When you spot the word "EdgeElement" in a line of the data below, copy that line.

== Provided entries ==

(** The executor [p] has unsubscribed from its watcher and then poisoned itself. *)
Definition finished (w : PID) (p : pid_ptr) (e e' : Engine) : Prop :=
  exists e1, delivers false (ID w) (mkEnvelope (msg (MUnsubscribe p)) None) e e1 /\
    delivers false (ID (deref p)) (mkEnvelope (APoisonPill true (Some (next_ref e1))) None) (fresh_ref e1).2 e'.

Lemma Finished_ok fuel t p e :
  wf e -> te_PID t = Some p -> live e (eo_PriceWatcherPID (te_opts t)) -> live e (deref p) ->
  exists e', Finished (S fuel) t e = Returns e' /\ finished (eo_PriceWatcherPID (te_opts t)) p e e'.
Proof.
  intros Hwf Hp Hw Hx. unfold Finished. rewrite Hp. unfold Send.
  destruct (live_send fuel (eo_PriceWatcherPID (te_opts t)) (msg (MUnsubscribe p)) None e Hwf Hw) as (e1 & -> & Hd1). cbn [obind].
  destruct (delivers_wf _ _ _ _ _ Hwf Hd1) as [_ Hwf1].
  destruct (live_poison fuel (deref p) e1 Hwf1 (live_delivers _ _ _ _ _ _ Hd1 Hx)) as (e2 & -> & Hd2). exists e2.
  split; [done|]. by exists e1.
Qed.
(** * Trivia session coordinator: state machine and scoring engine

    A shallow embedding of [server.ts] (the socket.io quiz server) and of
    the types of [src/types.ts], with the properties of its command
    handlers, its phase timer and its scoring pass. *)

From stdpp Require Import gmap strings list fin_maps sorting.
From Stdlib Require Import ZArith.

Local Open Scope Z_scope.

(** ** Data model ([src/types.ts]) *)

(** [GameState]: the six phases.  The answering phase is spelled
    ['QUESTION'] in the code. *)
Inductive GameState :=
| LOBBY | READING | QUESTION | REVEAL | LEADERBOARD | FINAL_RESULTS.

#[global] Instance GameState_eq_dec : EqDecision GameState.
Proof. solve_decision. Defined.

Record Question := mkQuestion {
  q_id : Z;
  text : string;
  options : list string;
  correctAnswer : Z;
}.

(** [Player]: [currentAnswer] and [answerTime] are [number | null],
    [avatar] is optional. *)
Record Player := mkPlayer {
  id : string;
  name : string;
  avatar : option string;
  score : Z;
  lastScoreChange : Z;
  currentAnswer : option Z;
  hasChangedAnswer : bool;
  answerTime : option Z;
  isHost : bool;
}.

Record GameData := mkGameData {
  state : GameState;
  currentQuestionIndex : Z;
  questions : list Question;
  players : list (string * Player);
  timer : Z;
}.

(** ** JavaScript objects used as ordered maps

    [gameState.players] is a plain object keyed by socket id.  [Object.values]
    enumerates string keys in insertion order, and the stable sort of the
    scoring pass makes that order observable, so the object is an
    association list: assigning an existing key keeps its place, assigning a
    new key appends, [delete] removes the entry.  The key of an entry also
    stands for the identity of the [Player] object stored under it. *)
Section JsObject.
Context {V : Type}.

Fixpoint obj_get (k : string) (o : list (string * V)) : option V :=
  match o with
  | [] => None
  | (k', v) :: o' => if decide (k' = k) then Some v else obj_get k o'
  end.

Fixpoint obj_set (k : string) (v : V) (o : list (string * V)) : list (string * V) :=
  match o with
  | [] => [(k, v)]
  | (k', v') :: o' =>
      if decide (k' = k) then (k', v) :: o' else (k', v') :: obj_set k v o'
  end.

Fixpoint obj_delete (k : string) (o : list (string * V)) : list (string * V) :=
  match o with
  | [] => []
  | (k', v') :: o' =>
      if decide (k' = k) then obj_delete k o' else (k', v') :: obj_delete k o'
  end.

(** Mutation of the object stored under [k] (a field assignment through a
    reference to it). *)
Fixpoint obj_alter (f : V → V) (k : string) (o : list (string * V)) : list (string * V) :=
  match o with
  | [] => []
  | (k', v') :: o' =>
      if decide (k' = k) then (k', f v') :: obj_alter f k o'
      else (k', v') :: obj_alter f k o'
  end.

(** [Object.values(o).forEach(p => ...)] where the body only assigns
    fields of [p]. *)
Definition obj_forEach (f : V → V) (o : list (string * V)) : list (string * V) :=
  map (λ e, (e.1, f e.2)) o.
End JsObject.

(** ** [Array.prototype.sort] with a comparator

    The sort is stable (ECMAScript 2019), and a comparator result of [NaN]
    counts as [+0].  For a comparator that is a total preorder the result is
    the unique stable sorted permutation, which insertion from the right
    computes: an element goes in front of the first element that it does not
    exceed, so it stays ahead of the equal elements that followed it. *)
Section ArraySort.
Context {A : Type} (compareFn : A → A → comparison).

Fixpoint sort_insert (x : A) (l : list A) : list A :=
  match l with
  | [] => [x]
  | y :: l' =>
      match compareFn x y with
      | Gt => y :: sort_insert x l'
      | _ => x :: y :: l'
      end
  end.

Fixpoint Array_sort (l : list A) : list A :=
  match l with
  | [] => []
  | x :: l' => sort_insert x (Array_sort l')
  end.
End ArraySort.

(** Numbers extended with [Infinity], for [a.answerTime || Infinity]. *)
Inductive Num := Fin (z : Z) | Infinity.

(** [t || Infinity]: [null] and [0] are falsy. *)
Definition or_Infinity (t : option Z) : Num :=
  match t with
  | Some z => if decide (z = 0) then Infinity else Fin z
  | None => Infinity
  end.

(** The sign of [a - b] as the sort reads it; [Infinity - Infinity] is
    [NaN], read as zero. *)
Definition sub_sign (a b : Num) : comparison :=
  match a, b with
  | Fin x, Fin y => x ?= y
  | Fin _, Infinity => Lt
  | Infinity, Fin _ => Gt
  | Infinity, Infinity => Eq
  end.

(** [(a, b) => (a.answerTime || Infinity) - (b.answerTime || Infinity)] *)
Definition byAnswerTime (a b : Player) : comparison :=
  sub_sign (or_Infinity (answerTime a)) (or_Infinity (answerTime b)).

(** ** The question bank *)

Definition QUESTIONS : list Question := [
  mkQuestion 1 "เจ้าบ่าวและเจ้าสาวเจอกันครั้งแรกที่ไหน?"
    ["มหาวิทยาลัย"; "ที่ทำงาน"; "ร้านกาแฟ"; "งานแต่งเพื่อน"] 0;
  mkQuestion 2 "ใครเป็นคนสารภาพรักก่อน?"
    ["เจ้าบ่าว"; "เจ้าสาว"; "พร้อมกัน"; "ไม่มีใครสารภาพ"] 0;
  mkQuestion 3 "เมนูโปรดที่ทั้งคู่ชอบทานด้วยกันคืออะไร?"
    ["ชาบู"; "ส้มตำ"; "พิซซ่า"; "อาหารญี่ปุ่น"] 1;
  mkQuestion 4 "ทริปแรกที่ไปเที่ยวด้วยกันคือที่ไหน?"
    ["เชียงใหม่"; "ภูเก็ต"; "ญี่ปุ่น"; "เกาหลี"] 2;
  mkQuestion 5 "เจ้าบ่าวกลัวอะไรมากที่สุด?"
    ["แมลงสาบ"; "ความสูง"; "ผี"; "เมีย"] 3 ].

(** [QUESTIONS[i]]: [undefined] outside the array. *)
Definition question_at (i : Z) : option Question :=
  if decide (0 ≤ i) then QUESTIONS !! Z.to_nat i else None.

===
== Provided entries ==

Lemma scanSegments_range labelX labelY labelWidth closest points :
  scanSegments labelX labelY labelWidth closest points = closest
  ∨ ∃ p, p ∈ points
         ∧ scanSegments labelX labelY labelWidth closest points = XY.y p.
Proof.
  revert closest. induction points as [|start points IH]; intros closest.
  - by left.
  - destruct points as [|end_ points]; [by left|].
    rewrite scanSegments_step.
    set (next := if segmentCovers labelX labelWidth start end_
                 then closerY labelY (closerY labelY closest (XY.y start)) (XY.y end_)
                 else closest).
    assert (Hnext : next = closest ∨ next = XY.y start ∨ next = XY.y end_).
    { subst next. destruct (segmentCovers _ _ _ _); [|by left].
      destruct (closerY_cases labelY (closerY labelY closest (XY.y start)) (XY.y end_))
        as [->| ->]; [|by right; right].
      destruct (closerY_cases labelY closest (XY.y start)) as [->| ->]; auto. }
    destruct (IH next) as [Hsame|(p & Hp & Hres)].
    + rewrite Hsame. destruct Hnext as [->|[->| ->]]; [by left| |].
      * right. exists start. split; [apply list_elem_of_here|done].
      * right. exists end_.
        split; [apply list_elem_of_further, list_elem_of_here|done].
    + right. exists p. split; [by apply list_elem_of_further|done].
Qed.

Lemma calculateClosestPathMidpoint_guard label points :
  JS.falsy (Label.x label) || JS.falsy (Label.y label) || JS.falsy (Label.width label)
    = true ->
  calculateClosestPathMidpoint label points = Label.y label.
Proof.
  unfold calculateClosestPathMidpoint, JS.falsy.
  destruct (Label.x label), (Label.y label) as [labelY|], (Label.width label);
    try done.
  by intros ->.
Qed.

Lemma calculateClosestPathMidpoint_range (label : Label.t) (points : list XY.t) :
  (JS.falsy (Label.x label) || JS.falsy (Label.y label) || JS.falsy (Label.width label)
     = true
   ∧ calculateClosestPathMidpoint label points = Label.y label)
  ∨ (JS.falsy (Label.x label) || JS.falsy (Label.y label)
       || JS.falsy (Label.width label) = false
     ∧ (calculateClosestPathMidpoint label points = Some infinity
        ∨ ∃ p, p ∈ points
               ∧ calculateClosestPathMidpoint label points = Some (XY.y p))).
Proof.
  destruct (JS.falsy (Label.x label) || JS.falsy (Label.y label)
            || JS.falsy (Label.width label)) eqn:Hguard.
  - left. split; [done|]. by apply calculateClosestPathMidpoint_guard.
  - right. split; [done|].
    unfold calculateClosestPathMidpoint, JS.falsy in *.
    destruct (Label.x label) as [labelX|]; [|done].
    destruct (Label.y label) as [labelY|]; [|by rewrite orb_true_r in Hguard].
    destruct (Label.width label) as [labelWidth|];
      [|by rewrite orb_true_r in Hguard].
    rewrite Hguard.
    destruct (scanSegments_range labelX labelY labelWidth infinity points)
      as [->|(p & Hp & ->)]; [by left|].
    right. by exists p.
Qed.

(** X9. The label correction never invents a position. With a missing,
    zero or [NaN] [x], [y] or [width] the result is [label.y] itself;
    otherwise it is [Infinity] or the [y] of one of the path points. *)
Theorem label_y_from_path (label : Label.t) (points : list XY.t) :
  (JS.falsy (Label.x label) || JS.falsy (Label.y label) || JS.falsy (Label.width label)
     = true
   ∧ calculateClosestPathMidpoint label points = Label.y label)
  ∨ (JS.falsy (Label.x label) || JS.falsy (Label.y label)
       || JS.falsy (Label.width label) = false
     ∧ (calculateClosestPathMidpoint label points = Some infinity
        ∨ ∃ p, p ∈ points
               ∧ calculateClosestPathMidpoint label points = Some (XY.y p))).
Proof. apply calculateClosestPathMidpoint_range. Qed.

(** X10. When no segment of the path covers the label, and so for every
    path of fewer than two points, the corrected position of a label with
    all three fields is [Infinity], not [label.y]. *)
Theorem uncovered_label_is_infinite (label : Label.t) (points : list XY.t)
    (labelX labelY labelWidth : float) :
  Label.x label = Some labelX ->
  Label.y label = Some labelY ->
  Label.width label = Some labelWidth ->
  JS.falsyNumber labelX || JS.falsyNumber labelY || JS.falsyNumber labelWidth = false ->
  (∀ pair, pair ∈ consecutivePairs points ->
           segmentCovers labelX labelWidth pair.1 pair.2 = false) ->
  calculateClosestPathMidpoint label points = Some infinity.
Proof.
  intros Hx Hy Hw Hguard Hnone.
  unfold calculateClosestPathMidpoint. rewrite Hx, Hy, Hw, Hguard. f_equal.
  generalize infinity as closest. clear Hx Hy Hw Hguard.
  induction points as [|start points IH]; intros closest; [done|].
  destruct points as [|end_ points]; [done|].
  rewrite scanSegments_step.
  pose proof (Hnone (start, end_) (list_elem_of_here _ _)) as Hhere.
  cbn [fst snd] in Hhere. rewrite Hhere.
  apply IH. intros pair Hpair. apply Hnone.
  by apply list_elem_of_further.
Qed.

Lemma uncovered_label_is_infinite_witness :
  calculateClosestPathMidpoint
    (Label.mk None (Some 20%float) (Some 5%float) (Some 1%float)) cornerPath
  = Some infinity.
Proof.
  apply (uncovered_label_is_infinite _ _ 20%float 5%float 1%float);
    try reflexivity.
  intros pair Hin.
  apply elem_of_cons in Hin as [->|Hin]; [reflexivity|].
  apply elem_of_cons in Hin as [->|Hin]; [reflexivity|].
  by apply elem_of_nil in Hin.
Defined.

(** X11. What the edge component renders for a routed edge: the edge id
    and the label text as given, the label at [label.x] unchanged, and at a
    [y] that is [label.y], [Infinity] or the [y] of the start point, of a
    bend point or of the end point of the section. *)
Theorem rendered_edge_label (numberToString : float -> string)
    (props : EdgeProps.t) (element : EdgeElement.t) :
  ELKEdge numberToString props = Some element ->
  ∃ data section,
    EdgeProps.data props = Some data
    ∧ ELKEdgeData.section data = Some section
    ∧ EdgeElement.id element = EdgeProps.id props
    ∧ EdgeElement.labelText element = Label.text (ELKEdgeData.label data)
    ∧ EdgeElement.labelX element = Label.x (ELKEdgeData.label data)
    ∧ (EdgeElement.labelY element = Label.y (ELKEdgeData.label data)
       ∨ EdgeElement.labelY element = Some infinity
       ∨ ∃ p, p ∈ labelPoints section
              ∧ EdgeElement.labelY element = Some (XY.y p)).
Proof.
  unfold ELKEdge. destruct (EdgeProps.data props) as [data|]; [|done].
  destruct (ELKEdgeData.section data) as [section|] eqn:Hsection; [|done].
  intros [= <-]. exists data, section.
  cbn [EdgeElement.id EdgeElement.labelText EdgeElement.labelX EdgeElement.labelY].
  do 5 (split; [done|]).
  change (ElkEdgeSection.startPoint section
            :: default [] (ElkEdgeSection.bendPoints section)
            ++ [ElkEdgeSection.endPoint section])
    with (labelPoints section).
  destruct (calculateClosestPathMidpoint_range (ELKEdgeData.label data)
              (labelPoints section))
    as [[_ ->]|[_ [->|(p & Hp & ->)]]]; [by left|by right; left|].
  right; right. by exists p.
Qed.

===

* Solution to this task
    (props : EdgeProps.t) (element : EdgeElement.t) :
    ∧ EdgeElement.id element = EdgeProps.id props
    ∧ EdgeElement.labelText element = Label.text (ELKEdgeData.label data)
    ∧ EdgeElement.labelX element = Label.x (ELKEdgeData.label data)
    ∧ (EdgeElement.labelY element = Label.y (ELKEdgeData.label data)
       ∨ EdgeElement.labelY element = Some infinity
              ∧ EdgeElement.labelY element = Some (XY.y p)).
  cbn [EdgeElement.id EdgeElement.labelText EdgeElement.labelX EdgeElement.labelY].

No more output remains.